The first three stories follow the character of agalmic "venture altruist" Manfred Macx, starting in the early 21st century; the next three stories follow his daughter Amber; and the final three focus largely on Amber's son Sirhan in the completely transformed world at the end of the century.

==Plot concepts==
Stross describes humanity's situation in Accelerando as dire:

In the background of what looks like a Panglossian techno-optimist novel, horrible things are happening. Most of humanity is wiped out, then arbitrarily resurrected in mutilated form by the Vile Offspring. Capitalism eats everything then the logic of competition pushes it so far that merely human entities can no longer compete; we're a fat, slow-moving, tasty resource – like the dodo. Our narrative perspective, Aineko, is not a talking cat: it's a vastly superintelligent AI, coolly calculating, that has worked out that human beings are more easily manipulated if they think they're dealing with a furry toy. The cat body is a sock puppet wielded by an abusive monster.

As events progress in Accelerando, the planets of the Solar System are dismantled over time to form a Matrioshka brain, a vast solar-powered computational device inhabited by minds inconceivably more advanced and complex than naturally evolved intelligences such as human beings. This proves to be a normal stage in the life-cycle of an inhabited solar system; the galaxies are revealed to be filled with such Matrioshka brains.
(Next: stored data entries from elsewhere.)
(** ** Witness *)

Module RelayingExample.
Import DriverExample.
#[local] Existing Instances Toy.proto Toy.proto_ok Toy.handshake MeshManager.Example.net MeshManager.Example.kx MeshManager.Example.clients
  DriverExample.ops.
Definition transport : securityTransporter := SetCipher Toy.cipher newSecurityTransporter.
Definition client : RelayClient.Client unit :=
  cl_set_state ClientTransporterStateConnected true (cl_set_tr transport (NewClient zero_RelayServer [])).
Definition session (p : PeerID) : Session := set_identity 9 p [] true (set_transporter transport newSession).
(** The nodes 1 and 2 in the sessions 0 and 1. *)
Definition relay : Server :=
  set_sessions (<[1 := 0%nat]> (<[2 := 1%nat]> ∅)) (set_heap (<[0%nat := session 1]> (<[1%nat := session 2]> ∅)) (NewServer HeartbeatInterval Toy.signature)).
Definition fragment : bytes := [Byte.x45].
Definition sealed_bytes : bytes := match Marshal (forwarded sender 4 fragment) with Ok bs => bs | _ => [] end.

Lemma client_rests : resting_client Toy.cipher client.
Proof. split; [apply Toy.cipher_ok|]. by split_and!. Qed.
Lemma session_rests l p : heap relay !! l = Some (session p) -> resting_session Toy.cipher relay l (session p).
Proof. intros H. split; [|by split_and!]. split_and!; [done..|apply Toy.cipher_ok]. Qed.

Lemma fragment_crosses_the_relay_witness : exists msg rest,
  gresult (Tunnel.Write 5 3 4 (Some (fun t m => gresult (RelayClient.Send t m) client)) fragment) sender =
    Ok (Relayed ((PacketType_Forward, msg) :: rest)) /\ d_chDevWrite (gstate (OnForward msg) paired2) = [fragment].
Proof.
  destruct (mm_peers (d_mm paired2) !! 1) as [l|] eqn:Hl; [|by vm_compute in Hl].
  assert (exists p b, mm_heap (d_mm paired2) !! l = Some p /\ po_tunnel p = Some b /\ t_cipher b = Toy.cipher) as (p & b & Hp & Hb & Hc).
  { vm_compute in Hl. injection Hl as <-. by eexists _, _. }
  destruct (fragment_crosses_the_relay sender b fragment sealed_bytes 5 3 4 7 8 client client Toy.cipher Toy.cipher (mkEnv 0 (Ok tt)) relay
    0%nat 1%nat (session 1) (session 2) paired2 l p) as (msg & rest & w1 & w2 & H1 & _ & _ & _ & _ & H2).
  - apply Toy.cipher_ok.
  - exact Hc.
  - by vm_compute.
  - by vm_compute.
  - by vm_compute.
  - lia.
  - lia.
  - apply client_rests.
  - by apply session_rests.
  - by vm_compute.
  - done.
  - by apply session_rests.
  - apply client_rests.
  - by vm_compute.
  - by vm_compute.
  - change (t_localPeerID sender) with 1. exact Hl.
  - exact Hp.
  - exact Hb.
  - exists msg, rest. split; [exact H1|]. rewrite H2. by vm_compute.
Defined.
End RelayingExample.
Lemma used_clean t : used t -> clean t.
Proof.
  induction 1 as [incoming|t buf _ IH|t p _ IH|t e _ IH]; [done| |by apply clean_Write|done].
  unfold clean, Read, file_Read in *. destruct (t_in t) as [|[f|e|w] rest]; cbn; exact IH.
Qed.

(** Reading a frame that fits. *)
Lemma Read_frame buf t frame rest : t_in t = Ok frame :: rest -> 4 <= zlen frame <= zlen buf + 4 ->
  exists t' tail, Read buf t = (t', (drop 4 frame ++ tail, zlen frame - 4, None)) /\ t_in t' = rest /\ t_out t' = t_out t.
Proof.
  intros Hi Hl. unfold Read, file_Read. rewrite Hi. set (window := ztake _ (grow _ _)).
  pose proof (length_grow (t_rBuf t) (zlen buf + 4)) as Hg.
  assert (zlen window = zlen buf + 4) as Hw by (apply zlen_ztake; pose proof (zlen_nonneg buf); lia).
  assert (go_copy window frame = frame ++ drop (length frame) window) as Hc.
  { unfold go_copy. rewrite take_ge; [done|]. unfold zlen in *. lia. }
  rewrite Hc.
  assert (zdrop 4 (frame ++ drop (length frame) window) = drop 4 frame ++ drop (length frame) window) as ->.
  { unfold zdrop. rewrite drop_app_le; [done|]. unfold zlen in *. lia. }
  rewrite go_copy_same by (rewrite length_app, !length_drop; unfold zlen in *; lia).
  replace (Z.min (zlen frame) (zlen window)) with (zlen frame) by lia.
  eexists _, (drop (length frame) window). split; [reflexivity|done].
Qed.
End DarwinFacts.

(** ** Properties *)

(** However the device was used before - buffers of any size
    are kept and grown - an IPv4 or IPv6 packet leaves the node as one frame:
    its address family in four bytes, then the packet, the count being the
    packet's; and such a frame read into a buffer with room for it gives back
    the packet and its length. *)
Theorem utun_frames_packets (t t2 : Darwin.tunReadCloser) (p buf : bytes) (af : Z) (rest : list (result bytes)) :
  Darwin.used t -> Darwin.family p = Some af -> Darwin.t_write_error t = None ->
  Darwin.t_in t2 = Ok (Darwin.frame_of af p) :: rest -> zlen p <= zlen buf ->
  (exists t', Darwin.Write p t = (t', (zlen p, None)) /\ Darwin.t_out t' = Darwin.t_out t ++ [Darwin.frame_of af p] /\
     Darwin.used t') /\
  (exists t2' buf', Darwin.Read buf t2 = (t2', (buf', zlen p, None)) /\ ztake (zlen p) buf' = p /\ Darwin.t_in t2' = rest).
Proof.
  intros Hu Hf He Hin Hl. split.
  - pose proof (DarwinFacts.Write_family p af t Hf (DarwinFacts.used_clean t Hu)) as Hw. cbn zeta in Hw. rewrite He in Hw.
    eexists. split; [exact Hw|]. split; [done|]. pose proof (Darwin.used_write t p Hu) as Hu'. by rewrite Hw in Hu'.
  - assert (zlen (Darwin.frame_of af p) = zlen p + 4) as Hfl by (unfold Darwin.frame_of; rewrite zlen_app; unfold zlen at 1; cbn; lia).
    pose proof (zlen_nonneg p).
    destruct (DarwinFacts.Read_frame buf t2 (Darwin.frame_of af p) rest Hin ltac:(lia)) as (t2' & tail & Hr & Hi & _).
    rewrite Hfl in Hr. replace (zlen p + 4 - 4) with (zlen p) in Hr by lia. eexists _, _. split; [exact Hr|]. split; [|done].
    change (drop 4 (Darwin.frame_of af p)) with p. unfold ztake, zlen. by rewrite Nat2Z.id, take_app_length.
Qed.

(** Spinning is invisible: whatever the measured rate and
    the clock say - so whether the loop spins, stops spinning or waits - a read
    on Windows gives what the ring gives first, the first packet or the first
    error, or that the device was closed before; it waits exactly as long as
    the ring is empty. *)
Theorem spinning_is_invisible (passes : list Windows.pass) (start : option (Z * bool)) (r : Windows.rateJuggler) :
  fst <$> Windows.read_loop passes start r = Windows.first_outcome passes.
Proof.
  revert start. induction passes as [|p passes IH]; intros start; [done|]. cbn.
  destruct (match start with Some s => s | None => _ end) as [t0 spin].
  destruct (Windows.ps_closed p); [done|]. destruct (Windows.ps_recv p); [done| |done..].
  destruct (negb spin || _); apply IH.
Qed.

(** ** Examples *)

Module DeviceExample.
Import Darwin.
Definition ping : bytes := Byte.x45 :: replicate 19 Byte.x01.
(** A device that has written a longer packet before. *)
Definition busy : tunReadCloser := (Write (Byte.x60 :: replicate 39 Byte.x09) (new_tun [])).1.
Definition arriving : tunReadCloser := new_tun [Ok (frame_of AF_INET ping)].
Lemma utun_frames_packets_witness :
  exists t', Write ping busy = (t', (20, None)) /\ t_out t' = t_out busy ++ [frame_of AF_INET ping].
Proof.
  destruct (utun_frames_packets busy arriving ping (go_make 4096) AF_INET []
    (used_write _ _ (used_new [])) eq_refl eq_refl eq_refl ltac:(vm_compute; discriminate)) as ((t' & H1 & H2 & _) & _).
  exists t'. split; [exact H1|exact H2].
Defined.

(** A failed read counts less than nothing. *)
Example failed_read_is_negative :
  (Read (go_make 4096) (new_tun [Err (EExt "interrupted")])).2.1.2 = - 4.
Proof. by vm_compute. Qed.
(** So does a frame that is shorter than its header, without an error. *)
Example short_frame_is_negative :
  let '(_, n, e) := (Read (go_make 4096) (new_tun [Ok [Byte.x00]])).2 in n = - 3 /\ e = None.
Proof. by vm_compute. Qed.

(** The name of the device fits the request, with its terminator. *)
Example device_name_fits : is_ok (ifr_of (bytes_of_string "pairmesh0")) = true /\
  is_ok (ifr_of (bytes_of_string "pairmesh01234567")) = false.
Proof. by vm_compute. Qed.

(** The commands run, kept in a list; one of them fails. *)
Definition logged (failing : string) (args : list string) : GoM (list (list string)) string := fun w =>
  (w ++ [args], if bool_decide (failing ∈ args) then Err (EExt "exit status 1") else Ok ""%string).
(** A deletion on Windows asks for another command than an addition, with the
    prefix in the place of a mask. *)
Example windows_delete :
  let t := mkTarget "10.0.0.2" "10.0.0.2/32" "10.0.0.2" 32 false in
  gstate (windows_add (logged "") "PairMesh" "10.0.0.1" t) [] = [["route"; "add"; "10.0.0.2"; "mask"; "10.0.0.2/32"; "10.0.0.1"]%string] /\
  gstate (windows_del (logged "") "PairMesh" "10.0.0.1" t) [] = [["route"; "delete "; "10.0.0.2"; "mask"; "10.0.0.2/32"]%string].
Proof. by vm_compute. Qed.
(** The link is not set up when the address cannot be set. *)
Example failed_address_stops_up :
  length (gstate (linux_Up (logged "add") "pairmesh0" "10.0.0.1") []) = 1%nat /\
  is_ok (gresult (linux_Up (logged "add") "pairmesh0" "10.0.0.1") []) = false.
Proof. by vm_compute. Qed.
End DeviceExample.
Intelligent consciousnesses outside of Matrioshka brains may communicate via wormhole networks.

The notion that the universe is dominated by a communications network of superintelligences bears comparison with Olaf Stapledon's 1937 science-fiction novel Star Maker, although Stapledon's advanced civilisations are said to communicate psychically rather than via wormholes.

==Characters==
- Manfred Macx: Venture altruist, protagonist of the early stories.
- Aineko: Manfred's robotic, increasingly intelligent cat.
- The Lobsters: Sentient nervous-system state vectors originating from Panulirus interruptus, the California spiny lobster.
- Bob Franklin: Billionaire investor; originator of the Franklin Collective, a "borganism" composed of multiple bodies sharing the same mind.
- Annette Dimarcos: Arianespace employee; Manfred's second wife.
- Pamela: Manfred's partner, later first wife.
- Gianni Vittoria: Former Italian Minister for Economic Affairs, sometime Minister for Transhuman Affairs, economic theoretician.
- Amber Macx: Manfred and Pamela's daughter.
- Dr. Sadeq Khurasani: Muslim imam, engineer, Field Circus crewman.
- The Wunch: Predatory alien virtual constructs embedded in the wormhole router orbiting Hyundai.
- The Slug: Sentient alien corporation/economy/419 scam from the router.
- Sirhan al-Khurasani: Son of Amber and Sadeq's physical versions.
- Vile Offspring: Derogatory term for the posthuman "weakly godlike intelligences" that inhabit the inner Solar System by the novel's end.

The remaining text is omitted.